(* ===== verification/SetValuer.v ===== *)
(** * The valuer of SetTokens

    [contracts/protocol/SetValuer.sol]: the value of a SetToken from the prices of
    its components. The price oracle is the one the controller names; [decimals]
    of a token is a parameter. The theorems bound what rounding does to a value. *)

From S2P Require Import Prelude JsString Ethers Constants MathUtils SafeMath PreciseUnitMath Erc20 Ownable Controller PriceOracle SetToken ModuleBase.
From Stdlib Require Import String.

Local Open Scope Z_scope.

(** [contracts/protocol/lib/ResourceIdentifier.sol] *)
Module ResourceIdentifier.

Definition INTEGRATION_REGISTRY_RESOURCE_ID : Z := 0.
Definition PRICE_ORACLE_RESOURCE_ID : Z := 1.
Definition SET_VALUER_RESOURCE_ID : Z := 2.

Definition getIntegrationRegistry (c : Controller.state) : Address :=
  Controller.resourceId c INTEGRATION_REGISTRY_RESOURCE_ID.
Definition getPriceOracle (c : Controller.state) : Address := Controller.resourceId c PRICE_ORACLE_RESOURCE_ID.
Definition getSetValuer (c : Controller.state) : Address := Controller.resourceId c SET_VALUER_RESOURCE_ID.

End ResourceIdentifier.

Module SetValuer.

Lemma Z_div_within x v m : 0 <= x < m -> 0 < v -> 0 <= x / v < m.
Proof.
  intros Hx Hv. pose proof (Z.div_pos x v (proj1 Hx) Hv).
  pose proof (Z.div_le_upper_bound x v x Hv ltac:(nia)). lia.
Qed.

(** [x] is what [u] base units at a price [p] are worth, [b] base units being one
    token: of the sign of [u], and not above it in size, by rounding twice. *)
Definition worth (u p b x : Z) : Prop :=
  0 <= x * u /\ Z.abs x * b <= Z.abs u * p /\
  Z.abs u * p * PRECISE_UNIT < (Z.abs x + 1) * b * PRECISE_UNIT + p * b.

Lemma worth_nonneg u p b : 0 <= u -> 0 <= p -> 0 < b -> worth u p b (u * PRECISE_UNIT / b * p / PRECISE_UNIT).
Proof.
  intros Hu Hp Hb. pose proof PRECISE_UNIT_pos as HU.
  pose proof (floor_bounds (u * PRECISE_UNIT) b Hb) as H1.
  set (n := u * PRECISE_UNIT / b) in *. assert (0 <= n) by (apply Z.div_pos; nia).
  pose proof (floor_bounds (n * p) PRECISE_UNIT HU) as H2.
  set (x := n * p / PRECISE_UNIT) in *. assert (0 <= x) by (apply Z.div_pos; nia).
  unfold worth. rewrite !Z.abs_eq by lia. revert H1 H2. generalize PRECISE_UNIT, HU. intros U HU' H1 H2.
  split; [nia|]. split.
  - apply (Z.mul_le_mono_pos_r _ _ U HU'). pose proof (Z.mul_le_mono_nonneg_r _ _ p Hp (proj1 H1)).
    pose proof (Z.mul_le_mono_nonneg_r _ _ b ltac:(lia) (proj1 H2)). lia.
  - destruct (decide (p = 0)) as [->|Hp0]; [nia|]. assert (u * U * p < (n + 1) * b * p) by nia.
    assert (n * p * b < (x + 1) * U * b) by nia. lia.
Qed.

Lemma worth_quot u p b : 0 <= p -> 0 < b -> worth u p b (u * PRECISE_UNIT ÷ b * p ÷ PRECISE_UNIT).
Proof.
  intros Hp Hb. pose proof PRECISE_UNIT_pos as HU.
  assert (HQ : forall u, 0 <= u -> u * PRECISE_UNIT ÷ b * p ÷ PRECISE_UNIT = u * PRECISE_UNIT / b * p / PRECISE_UNIT).
  { intros x Hx. assert (0 <= x * PRECISE_UNIT / b) by (apply Z.div_pos; nia).
    rewrite (quot_nonneg (x * PRECISE_UNIT)) by nia. apply quot_nonneg; nia. }
  destruct (Z.le_gt_cases 0 u) as [Hu|Hu]; [rewrite HQ by done; by apply worth_nonneg|].
  pose proof (worth_nonneg (- u) p b ltac:(lia) Hp Hb) as H. rewrite <- HQ in H by lia.
  rewrite Z.mul_opp_l, Z.quot_opp_l, Z.mul_opp_l, Z.quot_opp_l in H by lia.
  unfold worth in *. by rewrite !Z.abs_opp, Z.mul_opp_opp in H.
Qed.

Lemma unit_square_range : 0 <= PRECISE_UNIT * PRECISE_UNIT < 2 ^ 256.
Proof. by apply is_uint256_spec; vm_compute. Qed.

Section SetValuer_.
Context `{OZ : OpenZeppelin} `{ET : ERC20}.
Context (read : Address -> result Z) (adapterPrice : Address -> Address -> Address -> result (bool * Z)).
Context (decimals : Address -> result Z).
(** The addresses of the valuer and of the controller, and the deployed oracles. *)
Context (this controller : Address) (priceOracles : gmap Address PriceOracle.state).

Definition priceOracle (w : ModuleBase.chain) : result PriceOracle.state :=
  match priceOracles !! ResourceIdentifier.getPriceOracle (ModuleBase.controller w) with
  | Some o => Ok o | None => Throw "function call to a non-contract account" end.

(** A call of [getPrice] by the valuer. *)
Definition getPrice (w : ModuleBase.chain) (o : PriceOracle.state) (_assetOne _assetTwo : Address) : result Z :=
  PriceOracle.getPrice read adapterPrice
    (fun a => Controller.isSystemContract controller a (ModuleBase.controller w)) this _assetOne _assetTwo o.

(** One round of the loop: the value of a component. [**] wraps. *)
Definition componentValue (w : ModuleBase.chain) (o : PriceOracle.state) (k : SetToken.state) (component : Address)
    : result Z :=
  componentPrice ← getPrice w o component (PriceOracle.masterQuoteAsset o);
  aggregateUnits ← SetToken.getTotalComponentRealUnits k component;
  unitDecimals ← decimals component;
  let baseUnits := wrap_uint256 (10 ^ unitDecimals) in
  b ← toInt256 baseUnits;
  normalizedUnits ← preciseDivInt aggregateUnits b;
  p ← toInt256 componentPrice;
  preciseMulInt normalizedUnits p.

Definition calculateSetTokenValuation (_setToken _quoteAsset : Address) (w : ModuleBase.chain) : result Z :=
  o ← priceOracle w;
  let masterQuoteAsset := PriceOracle.masterQuoteAsset o in
  k ← ModuleBase.setToken w _setToken;
  valuation ← foldM (fun valuation component =>
    v ← componentValue w o (SetToken.vars k) component; ssm_add v valuation) 0 (SetToken.components (SetToken.vars k));
  valuation ← (if negb (bool_decide (masterQuoteAsset = _quoteAsset)) then
                 quoteToMaster ← getPrice w o _quoteAsset masterQuoteAsset;
                 q ← toInt256 quoteToMaster;
                 preciseDivInt valuation q
               else Ok valuation);
  toUint256 valuation.

(** ** What a value is *)

Context (read_uint256 : forall o p, read o = Ok p -> is_uint256 p).
Context (adapterPrice_uint256 : forall ad a b r, adapterPrice ad a b = Ok r -> is_uint256 r.2).

Lemma paired_uint256 o a b p : PriceOracle.paired read o a b p -> is_uint256 p.
Proof.
  intros [q _ Q|v _ _ Q Hv]; [exact (read_uint256 _ _ Q)|]. apply is_uint256_spec.
  exact (Z_div_within (PRECISE_UNIT * PRECISE_UNIT) v (2 ^ 256) unit_square_range Hv).
Qed.

Lemma total_units_int256 k c u : SetToken.Inv k -> SetToken.getTotalComponentRealUnits k c = Ok u -> is_int256 u.
Proof.
  intros HI Q. unfold SetToken.getTotalComponentRealUnits in Q. apply bind_Ok_inv in Q as (d & Qd & Q).
  apply conservativePreciseMul_Ok in Qd as (_ & Hd & _);
    [|apply (SetToken.inv_units _ HI)|apply (SetToken.inv_multiplier_int _ HI)].
  revert Q. apply (foldM_invariant is_int256); [exact Hd|]. intros acc m acc' _ Ha Q.
  apply bind_Ok_inv in Q as (x & Qx & Q). apply conservativePreciseMul_Ok in Qx as (_ & Hx & _);
    [|apply (SetToken.inv_external_units _ HI)|apply (SetToken.inv_multiplier_int _ HI)].
  by apply ssm_add_inv in Q as [-> ?].
Qed.

(** The value of a component, from a quote against the master quote asset. *)
Definition component_value (o : PriceOracle.state) (k : SetToken.state) (c : Address) (x : Z) : Prop :=
  exists u p d, SetToken.getTotalComponentRealUnits k c = Ok u /\ decimals c = Ok d /\
    PriceOracle.quoted read adapterPrice o c (PriceOracle.masterQuoteAsset o) p /\
    0 < wrap_uint256 (10 ^ d) /\ worth u p (wrap_uint256 (10 ^ d)) x.

Lemma wrap_uint256_typed z : is_uint256 (wrap_uint256 z).
Proof. apply is_uint256_spec. apply Z.mod_pos_bound. lia. Qed.

Lemma getPrice_Ok w o a b p : getPrice w o a b = Ok p ->
  PriceOracle.quoted read adapterPrice o a b p /\ is_uint256 p.
Proof.
  intros Q. split; [by eapply PriceOracle.getPrice_quoted|by eapply PriceOracle.getPrice_uint256].
Qed.

Lemma componentValue_Ok w o k c x : SetToken.Inv k -> componentValue w o k c = Ok x ->
  component_value o k c x /\ is_int256 x.
Proof.
  intros HI Q. unfold componentValue in Q. apply bind_Ok_inv in Q as (p & Qp & Q).
  apply bind_Ok_inv in Q as (u & Qu & Q). apply bind_Ok_inv in Q as (d & Qd & Q).
  apply bind_Ok_inv in Q as (b & Qb & Q). apply bind_Ok_inv in Q as (n & Qn & Q).
  apply bind_Ok_inv in Q as (p' & Qp' & Q). apply getPrice_Ok in Qp as [Hp Up].
  pose proof (total_units_int256 _ _ _ HI Qu) as Iu.
  pose proof (wrap_uint256_typed (10 ^ d)) as Ub. apply toInt256_Ok in Qb as [-> Ib]; [|exact Ub].
  apply preciseDivInt_Ok in Qn as (Hb & -> & In); [|done..]. apply toInt256_Ok in Qp' as [-> Ip]; [|exact Up].
  apply preciseMulInt_Ok in Q as [-> Ix]; [|done..]. apply is_uint256_spec in Ub, Up.
  split; [|exact Ix]. exists u, p, d. split; [done|]. split; [done|]. split; [done|].
  split; [lia|]. apply worth_quot; lia.
Qed.

Lemma sum_values w o k l acc v : SetToken.Inv k -> is_int256 acc ->
  foldM (fun valuation component => v ← componentValue w o k component; ssm_add v valuation) acc l = Ok v ->
  is_int256 v /\ exists xs, Forall2 (component_value o k) l xs /\ v = acc + zsum xs.
Proof.
  intros HI. revert acc. induction l as [|c l IH]; intros acc Ha Q; cbn [foldM] in Q.
  - apply Ok_inj in Q as <-. split; [done|]. exists []. split; [constructor|]. cbn. lia.
  - apply bind_Ok_inv in Q as (acc' & Q1 & Q). apply bind_Ok_inv in Q1 as (x & Qx & Q1).
    apply componentValue_Ok in Qx as [Hx Ix]; [|done]. apply ssm_add_inv in Q1 as [-> I1]; [|done..].
    destruct (IH _ I1 Q) as (Iv & xs & HF & ->). split; [done|]. exists (x :: xs).
    split; [by constructor|]. cbn [zsum]. lia.
Qed.

(** C20: The value of a SetToken is the sum of the values of its components, debts
    subtracted. Whenever the valuer answers, every component had a price against
    the master quote asset and its value is its units at that price, rounded
    towards zero and by less than the price plus one; the answer is the sum,
    converted at the price of the quote asset, and is never negative. *)
Theorem valuation_sums a quote w c v : ModuleBase.setTokens w !! a = Some c -> SetToken.Inv (SetToken.vars c) ->
  calculateSetTokenValuation a quote w = Ok v ->
  exists o xs, priceOracles !! ResourceIdentifier.getPriceOracle (ModuleBase.controller w) = Some o /\
    Forall2 (component_value o (SetToken.vars c)) (SetToken.components (SetToken.vars c)) xs /\ 0 <= v /\
    (quote = PriceOracle.masterQuoteAsset o -> v = zsum xs) /\
    (quote <> PriceOracle.masterQuoteAsset o -> exists q,
       PriceOracle.quoted read adapterPrice o quote (PriceOracle.masterQuoteAsset o) q /\ 0 < q /\
       v = zsum xs * PRECISE_UNIT ÷ q).
Proof.
  intros Hc HI Q. unfold calculateSetTokenValuation in Q. apply bind_Ok_inv in Q as (o & Qo & Q).
  unfold priceOracle in Qo. apply bind_Ok_inv in Q as (k & Qk%ModuleBase.setToken_Ok & Q). rewrite Hc in Qk.
  injection Qk as <-. apply bind_Ok_inv in Q as (s & Qs & Q). apply bind_Ok_inv in Q as (t & Qt & Q).
  destruct (priceOracles !! _) as [o'|] eqn:EO; [apply Ok_inj in Qo as ->|discriminate Qo].
  apply sum_values in Qs as (Is & xs & HF & ->); [|done|by vm_compute]. rewrite Z.add_0_l in *.
  exists o, xs. split; [done|]. split; [exact HF|]. case_bool_decide as D; cbn [negb] in Qt.
  - apply Ok_inj in Qt as <-. apply toUint256_Ok in Q as [-> H0]; [|done]. split; [done|]. by split.
  - apply bind_Ok_inv in Qt as (q & Qq & Qt). apply bind_Ok_inv in Qt as (q' & Qq' & Qt).
    apply getPrice_Ok in Qq as [Hq Uq]. apply toInt256_Ok in Qq' as [-> Iq]; [|done].
    apply preciseDivInt_Ok in Qt as (Hn & -> & It); [|done..]. apply toUint256_Ok in Q as [-> H0]; [|done].
    split; [done|]. split; [by intros ->|]. intros _. exists q. split; [exact Hq|]. apply is_uint256_spec in Uq.
    split; [lia|done].
Qed.

End SetValuer_.

(** ** Instances *)

Definition sample_decimals (t : Address) : result Z := Ok (if String.eqb t "BTC" then 8 else 18).

(** A controller with a price oracle and a valuer. *)
Definition sample_controller : Controller.state :=
  let s := Controller.constructor "owner" "protocol" in
  match Controller.exec "owner" (Controller.Initialize ["factory"]%string ["nav"]%string ["oracle"; "valuer"]%string [1; 2]) s with
  | Ok s => s | Throw _ => s end.

(** A tenth of a bitcoin and an ether, with a debt in ether. *)
Definition sample_vars : SetToken.state :=
  let s := SetToken.constructor ["BTC"; "ETH"]%string [10 ^ 7; 10 ^ 18 + 1] ["nav"]%string "controller" "manager" "Set" "SET" in
  match (s ← SetToken.initializeModule "nav" s;
         s ← SetToken.addExternalPositionModule (fun _ => true) "nav" "ETH" "nav" s;
         SetToken.editExternalPositionUnit (fun _ => true) "nav" "ETH" "nav" (- (10 ^ 17)) s) with
  | Ok s => s | Throw _ => s end.

Definition sample_token : SetToken.contract := SetToken.mkContract sample_vars empty_ledger.

Definition sample_chain : ModuleBase.chain := ModuleBase.mkChain sample_controller {[ "set"%string := sample_token ]}.

Lemma Inv_valued_vars : SetToken.Inv sample_vars.
Proof.
  pose (s0 := SetToken.constructor ["BTC"; "ETH"]%string [10 ^ 7; 10 ^ 18 + 1] ["nav"]%string "controller" "manager"
    "Set" "SET").
  assert (H0 : SetToken.Inv s0).
  { apply SetToken.storage_constructor; apply (bool_decide_eq_true_1 _); vm_compute; reflexivity. }
  pose (s1 := match SetToken.initializeModule "nav" s0 with Ok s => s | Throw _ => s0 end).
  assert (H1 : SetToken.Inv s1) by (eapply (SetToken.Inv_initializeModule "nav" s0); [exact H0|vm_compute; reflexivity]).
  pose (s2 := match SetToken.addExternalPositionModule (fun _ => true) "nav" "ETH" "nav" s1 with
              | Ok s => s | Throw _ => s1 end).
  assert (H2 : SetToken.Inv s2).
  { eapply (SetToken.Inv_module_call (fun _ => true) "nav" s1); [exact H1|].
    do 3 right. left. exists "ETH"%string, "nav"%string. vm_compute. reflexivity. }
  eapply (SetToken.Inv_module_call (fun _ => true) "nav" s2); [exact H2|].
  do 5 right. left. exists "ETH"%string, "nav"%string, (- (10 ^ 17)). split; vm_compute; reflexivity.
Qed.

Definition sample_oracles : gmap Address PriceOracle.state := {[ "oracle"%string := PriceOracle.sample ]}.

Abbreviation sample_value a quote w := (calculateSetTokenValuation PriceOracle.sample_read PriceOracle.sample_adapter
  sample_decimals "valuer" "controller" sample_oracles a quote w).

Lemma sample_adapter_uint256 ad a b r : PriceOracle.sample_adapter ad a b = Ok r -> is_uint256 r.2.
Proof. intros <-%Ok_inj. vm_compute. exact I. Qed.

(** The token of a tenth of a bitcoin, in ether: two values, and their sum at the
    price of ether. *)
Lemma valuation_sums_witness : sample_value "set"%string "ETH"%string sample_chain = Ok 2860784313725490197 /\
  exists xs, List.length xs = 2%nat /\ 2860784313725490197 = zsum xs * PRECISE_UNIT ÷ (1700 * 10 ^ 18 + 7).
Proof.
  assert (HV : sample_value "set"%string "ETH"%string sample_chain = Ok 2860784313725490197) by (vm_compute; reflexivity).
  split; [exact HV|].
  destruct (valuation_sums (ET := erc20_ref) PriceOracle.sample_read PriceOracle.sample_adapter sample_decimals "valuer"
    "controller" sample_oracles PriceOracle.sample_read_uint256 sample_adapter_uint256 "set" "ETH" sample_chain
    sample_token _ (lookup_singleton_eq _ _) Inv_valued_vars HV)
    as (o & xs & Ho & HF & _ & _ & HQ).
  exists xs. apply Forall2_length in HF. split; [exact (eq_sym HF)|].
  assert (Eo : o = PriceOracle.sample) by (vm_compute in Ho; injection Ho as <-; reflexivity). subst o.
  destruct HQ as (q & Hq & _ & E); [intros D; vm_compute in D; discriminate D|].
  inversion Hq as [p Hp E1|x y [Hn _] _ _ _ E1|l1 ad l2 p [Hn _] _ _ _ _ E1]; [|vm_compute in Hn; discriminate Hn..].
  inversion Hp as [p' _ Hr E2|p' Hn _ _ _ E2]; [|vm_compute in Hn; discriminate Hn].
  apply Ok_inj in Hr. rewrite Hr. subst. exact E.
Defined.

End SetValuer.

ABOUT THIS TASK:
Search the entries for "right" and show every line that has it.

EXERCISE OUTPUT:
    do 3 right. left. exists "ETH"%string, "nav"%string. vm_compute. reflexivity. }
  do 5 right. left. exists "ETH"%string, "nav"%string, (- (10 ^ 17)). split; vm_compute; reflexivity.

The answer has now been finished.